==== INFORMATION PROVIDED ====

(* ===== verification/Json.v ===== *)
(** * JS values handled by the client

    [value] is what [response.json()] produces (JSON) plus the [Date] objects
    the optimistic administration record of
    [src/src/hooks/mutations/useCreateMedicationAdministration.ts] stores in
    the cache.  Objects are association lists in enumeration order (see
    [Prelude.assoc_set]).  The file gives the nested induction principle,
    decidable equality, JS truthiness, property access (with the [TypeError]
    a property read on [null] throws) and the errors the client can throw. *)

From S2P Require Import Prelude.

(** [new Date(s)] and [new Date()] (the clock, in milliseconds). *)
Inductive date : Type :=
| DateOfString (s : string)
| DateNow (ms : N).

Unset Elimination Schemes.
Inductive value : Type :=
| JNull
| JBool (b : bool)
| JNum (z : Z)
| JStr (s : string)
| JArr (xs : list value)
| JObj (fs : list (string * value))
| JDate (d : date).
Set Elimination Schemes.

(** Induction through the lists of arrays and objects. *)
Definition value_ind (P : value -> Prop)
    (fnull : P JNull) (fbool : forall b, P (JBool b)) (fnum : forall z, P (JNum z))
    (fstr : forall s, P (JStr s))
    (farr : forall xs, Forall P xs -> P (JArr xs))
    (fobj : forall fs, Forall (fun kv => P kv.2) fs -> P (JObj fs))
    (fdate : forall d, P (JDate d)) : forall v, P v :=
  fix F (v : value) : P v :=
    match v with
    | JNull => fnull
    | JBool b => fbool b
    | JNum z => fnum z
    | JStr s => fstr s
    | JArr xs =>
        farr xs ((fix G (l : list value) : Forall P l :=
                    match l with
                    | [] => Forall_nil_2 _
                    | x :: l' => Forall_cons_2 _ _ _ (F x) (G l')
                    end) xs)
    | JObj fs =>
        fobj fs ((fix G (l : list (string * value)) : Forall (fun kv => P kv.2) l :=
                    match l with
                    | [] => Forall_nil_2 _
                    | kv :: l' => Forall_cons_2 _ _ _ (F kv.2) (G l')
                    end) fs)
    | JDate d => fdate d
    end.

(** ** Decidable equality *)

Definition date_eqb (a b : date) : bool :=
  match a, b with
  | DateOfString s, DateOfString t => String.eqb s t
  | DateNow m, DateNow n => N.eqb m n
  | _, _ => false
  end.

Fixpoint value_eqb (x y : value) : bool :=
  match x, y with
  | JNull, JNull => true
  | JBool a, JBool b => Bool.eqb a b
  | JNum a, JNum b => Z.eqb a b
  | JStr a, JStr b => String.eqb a b
  | JArr xs, JArr ys =>
      (fix go (xs ys : list value) : bool :=
         match xs, ys with
         | [], [] => true
         | x :: xs', y :: ys' => value_eqb x y && go xs' ys'
         | _, _ => false
         end) xs ys
  | JObj xs, JObj ys =>
      (fix go (xs ys : list (string * value)) : bool :=
         match xs, ys with
         | [], [] => true
         | (k, x) :: xs', (k', y) :: ys' => String.eqb k k' && value_eqb x y && go xs' ys'
         | _, _ => false
         end) xs ys
  | JDate a, JDate b => date_eqb a b
  | _, _ => false
  end.

Lemma date_eqb_eq a b : date_eqb a b = true <-> a = b.
Proof.
  destruct a, b; simpl; split; intros H; try discriminate; try congruence.
  - apply String.eqb_eq in H. by subst.
  - injection H as ->. apply String.eqb_refl.
  - apply N.eqb_eq in H. by subst.
  - injection H as ->. apply N.eqb_refl.
Qed.

Lemma value_eqb_eq x y : value_eqb x y = true <-> x = y.
Proof.
  revert y. induction x as [| b | z | s | xs IH | fs IH | d]; intros [];
    simpl; split; intros H; try discriminate; try congruence.
  - by apply Bool.eqb_prop in H as ->.
  - injection H as ->. apply Bool.eqb_reflx.
  - by apply Z.eqb_eq in H as ->.
  - injection H as ->. apply Z.eqb_refl.
  - by apply String.eqb_eq in H as ->.
  - injection H as ->. apply String.eqb_refl.
  - f_equal. revert xs0 H. induction IH as [|x xs Hx _ IHl]; intros [|y ys] H;
      try discriminate; [done|].
    apply andb_prop in H as [Hxy Hr]. f_equal; [by apply Hx | by apply IHl].
  - injection H as <-. induction IH as [|x xs Hx _ IHl]; [done|].
    rewrite IHl, andb_true_r. by apply Hx.
  - f_equal. revert fs0 H. induction IH as [|[k x] fs Hx _ IHl]; intros [|[k' y] ys] H;
      try discriminate; [done|].
    apply andb_prop in H as [[Hk Hxy]%andb_prop Hr].
    apply String.eqb_eq in Hk as ->. f_equal; [f_equal; by apply Hx | by apply IHl].
  - injection H as <-. induction IH as [|[k x] fs Hx _ IHl]; [done|].
    rewrite IHl, String.eqb_refl, andb_true_r. by apply Hx.
  - by apply date_eqb_eq in H as ->.
  - injection H as ->. by apply date_eqb_eq.
Qed.

#[export] Instance value_eq_dec : EqDecision value.
Proof.
  intros x y. destruct (value_eqb x y) eqn:E.
  - left. by apply value_eqb_eq.
  - right. intros H%value_eqb_eq. congruence.
Defined.

(** ** JS semantics used by the hooks and the endpoints *)

(** Truthiness of [undefined] ([None]) and of a value ([NaN] is not a
    value of this model). *)
Definition truthy (o : option value) : bool :=
  match o with
  | None | Some JNull => false
  | Some (JBool b) => b
  | Some (JNum z) => negb (Z.eqb z 0)
  | Some (JStr s) => negb (String.eqb s "")
  | Some (JArr _) | Some (JObj _) | Some (JDate _) => true
  end.

(** [Array.isArray] *)
Definition is_array (o : option value) : bool :=
  match o with Some (JArr _) => true | _ => false end.

(** [v.k] on a value that is not [null]: only objects have own string keys
    here (the keys this program reads are neither [length] nor indices). *)
Definition get_prop (v : value) (k : string) : option value :=
  match v with JObj fs => assoc_get fs k | _ => None end.

(** Request bodies: a value to [JSON.stringify], or a [FormData]. *)
Inductive body : Type := BodyJson (v : value) | BodyFormData (fields : list (string * string)).

(** The [RequestInit] the transport passes to [fetch]: its method, headers,
    the caller's other [RequestInit] members ([...fetchOptions]: [mode],
    [credentials], [signal], ...) and body. *)
Record request_init : Type := mkRequestInit {
  init_method : string;
  init_headers : list (string * string);
  init_rest : list (string * value);
  init_body : option body
}.

(** The errors the client throws: the built-in [TypeError] and
    [SyntaxError], a plain [Error], and [ApiClientError] of
    [src/src/types/client.ts], an [Error] with the optional fields [status],
    [url], [options], [data] and [originalError]. *)
Inductive js_error : Type :=
| TypeError (msg : string)
| SyntaxError (msg : string)
| PlainError (msg : string)
| ApiClientError (message : string) (status : option Z) (url : option string)
    (options : option request_init) (data : option value) (originalError : option js_error).

(** [v.k] for any [v]: reading a property of [null] throws. *)
Definition member (v : value) (k : string) : result (option value) js_error :=
  match v with
  | JNull => Err (TypeError ("Cannot read properties of null (reading '" ++ k ++ "')"))
  | _ => Ok (get_prop v k)
  end.

(** Well-formed values: every object has distinct keys (as any object built
    by [JSON.parse] or by property assignment has). *)
Fixpoint wf_value (v : value) : bool :=
  match v with
  | JArr xs =>
      (fix go (xs : list value) : bool :=
         match xs with [] => true | x :: xs' => wf_value x && go xs' end) xs
  | JObj fs =>
      bool_decide (NoDup (keys fs)) &&
      (fix go (fs : list (string * value)) : bool :=
         match fs with [] => true | (_, x) :: fs' => wf_value x && go fs' end) fs
  | _ => true
  end.

Lemma wf_value_arr xs : wf_value (JArr xs) = true <-> Forall (fun x => wf_value x = true) xs.
Proof.
  simpl. induction xs as [|x xs IH]; simpl; [split; auto|].
  rewrite andb_true_iff, Forall_cons, IH. done.
Qed.

Lemma wf_value_obj fs :
  wf_value (JObj fs) = true <->
  NoDup (keys fs) /\ Forall (fun kv => wf_value kv.2 = true) fs.
Proof.
  simpl. rewrite andb_true_iff, bool_decide_eq_true. apply and_iff_compat_l.
  induction fs as [|[k x] fs IH]; simpl; [split; auto|].
  rewrite andb_true_iff, Forall_cons, IH. done.
Qed.

(** Values [JSON.parse] can produce: no [Date] inside. *)
Fixpoint is_json (v : value) : bool :=
  match v with
  | JArr xs =>
      (fix go (xs : list value) : bool :=
         match xs with [] => true | x :: xs' => is_json x && go xs' end) xs
  | JObj fs =>
      (fix go (fs : list (string * value)) : bool :=
         match fs with [] => true | (_, x) :: fs' => is_json x && go fs' end) fs
  | JDate _ => false
  | _ => true
  end.

Lemma is_json_arr xs : is_json (JArr xs) = true <-> Forall (fun x => is_json x = true) xs.
Proof.
  simpl. induction xs as [|x xs IH]; simpl; [split; auto|].
  rewrite andb_true_iff, Forall_cons, IH. done.
Qed.

Lemma is_json_obj fs : is_json (JObj fs) = true <-> Forall (fun kv => is_json kv.2 = true) fs.
Proof.
  simpl. induction fs as [|[k x] fs IH]; simpl; [split; auto|].
  rewrite andb_true_iff, Forall_cons, IH. done.
Qed.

====

▶ EXERCISE DIRECTIONS:
Among the lines above, which contain the word "Some"? Copy every one.

▶ TASK RESULT:
  | None | Some JNull => false
  | Some (JBool b) => b
  | Some (JNum z) => negb (Z.eqb z 0)
  | Some (JStr s) => negb (String.eqb s "")
  | Some (JArr _) | Some (JObj _) | Some (JDate _) => true
  match o with Some (JArr _) => true | _ => false end.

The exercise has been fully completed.